Magnus Hirschfeld Superstar?: Von wegen – seine dunklen Seiten werden längst aufgearbeitet

Wird bei Magnus Hirschfelds Ehrung als Mitbegründer der queeren Emanzipationsbewegung etwas übersehen? Nein: Denn seine schwierigen Positionen zur Eugenik werden ebenfalls erforscht.

Ein Gastbeitrag von Rainer Herrn

Stand:

Wofür steht Magnus Hirschfeld heute? Der Sexualwissenschaftler ist zweifelsohne eine Legende, begründete er doch das Fach zu Beginn des 20. Jahrhunderts mit und war gleichzeitig eine der prägenden Figuren der ersten deutschen Homosexuellenbewegung. Gerade erst wurde anlässlich seines Geburts- und Todestages, die beide auf den 14. Mai fallen, in Berlin zum ersten Mal ein Hirschfeld-Gedenktag gefeiert. Doch wird seine Person inzwischen überhöht?

Das beklagte unlängst die Tagesspiegel-Kolumnistin Debora Antmann. Unter der Überschrift „Magnus Hirschfeld Superstar“ schrieb sie, es sei „nicht zu ertragen“, dass die „dunklen Kapitel“ des Sexualwissenschaftlers und -reformers anlässlich der Würdigungen nicht erwähnt würden. Denn Hirschfeld sei nicht nur „Vorkämpfer für die Rechte von Queers“, sondern gleichzeitig „Befürworter der Eugenik“, der die „Zwangssterilisation als eugenisch vorbeugende Maßnahme bei Menschen“ legalisieren wollte.

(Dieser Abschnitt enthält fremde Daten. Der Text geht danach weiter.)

(** * homebridge-automation-chromecast: the device session lifecycle manager

    A shallow embedding of [index.js] (class [AutomationChromecast]) and the
    properties of its specification.

    The JavaScript object [this] is the record [State]; every method is a
    function from states to states.  What the methods do to their
    collaborators (the HomeKit services, the castv2 client, the mdns browser,
    the logger) is appended to the [trace] field, and the Node timer table is
    the finite map [timers].  [this.debug(...)] calls are diagnostics that
    touch nothing and are left out.  The built-in [toLowerCase] is the
    engine's: the model takes it as given ([JS.Engine]), so that what is
    proved about announcements holds for every case mapping. *)

From Stdlib Require Import ZArith String Ascii Bool List.
From Stdlib Require Import Floats.SpecFloat.
From stdpp Require Import base option gmap strings.
Import ListNotations.

Local Open Scope string_scope.
Local Open Scope list_scope.
Local Open Scope Z_scope.

(** ** JavaScript numbers

    A JavaScript number is an IEEE 754 binary64 value: [spec_float] with a
    53-bit significand, every operation rounded to nearest-even. *)

Module JS.

Definition number : Type := spec_float.

Definition prec : Z := 53.
Definition emax : Z := 1024.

Was ist dran an diesem Vorwurf des Verschweigens und der Hagiographie? Tatsächlich brauchen wir keine Heldenverehrung. Zwar ist unbestritten, dass sich Hirschfeld zeitlebens wissenschaftlich und politisch für die sexuellen Selbstbestimmungsrechte aller Menschen, egal ob queer oder nicht, eingesetzt hat, bis ihn die Nazis ins Exil trieben und sein 1919 gegründetes Institut für Sexualwissenschaft am 6. Mai 1933 als Auftakt zur Bücherverbrennung medienwirksam plünderten.

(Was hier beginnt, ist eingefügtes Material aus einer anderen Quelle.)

(** * Lite SD-WAN: a shallow embedding of the agent and controller core

    The development follows the Python sources module by module:
    - [PyStr]    the [str] methods the executor's parser relies on;
    - [PyDict]   insertion-ordered dictionaries;
    - [IPv4]     the part of [ipaddress] the subnet check relies on;
    - [Models]   [models.py] (pydantic records);
    - [World]    the outside world: ICMP, subprocesses, HTTP, the clock;
    - [Prober]   [agent/prober.py]   (sliding windows, probe cycle);
    - [Executor] [agent/executor.py] (route table reading, diff, apply);
    - [Client]   [agent/client.py]   (HTTP client, retry with backoff);
    - [Agent]    [agent/main.py]     (the sync cycle and fallback mode);
    - [Solver]   [controller/solver.py] (graph, hysteresis, next hops);
    - [NxReference], [Scenarios] and the [...Spec] modules: a reference
      shortest-path search, concrete agents and environments, and the
      vocabulary of the statements.

    Python [float]s are IEEE-754 binary64 values: they are embedded as
    Rocq's primitive floats, so every arithmetic step computes exactly
    what the interpreter computes.  The libraries the sources call
    ([ping3], [subprocess], [requests], [networkx]) are interfaces: the
    agent runs against an environment [World.Env], the solver against
    [Solver.Networkx].  Definitions come first, module by module; the
    facts proved about them follow in the second half. *)

From Stdlib Require Import List String Ascii ZArith Bool Lia Floats Uint63.
Import ListNotations.

Set Implicit Arguments.
Set Warnings "-inexact-float".

Local Open Scope string_scope.
Local Open Scope list_scope.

Doch Hirschfelds eugenische Positionen sind kein „dunkles Kapitel“, wie Antmann schreibt. Vielmehr wird darüber seit gut vierzig Jahren – auch vom Autor dieses Beitrags – geforscht und bei vielen Gelegenheiten berichtet, übrigens auch beim aktuellen Gedenken. Aus seinem Eintreten für eugenische Ziele ergab sich bereits in den 1980er Jahren ein Disput, der zunächst zwischen dem Frankfurter Sexualwissenschaftler Volkmar Sigusch und der Magnus-Hirschfeld-Gesellschaft begonnen wurde und bis heute weitergeführt wird.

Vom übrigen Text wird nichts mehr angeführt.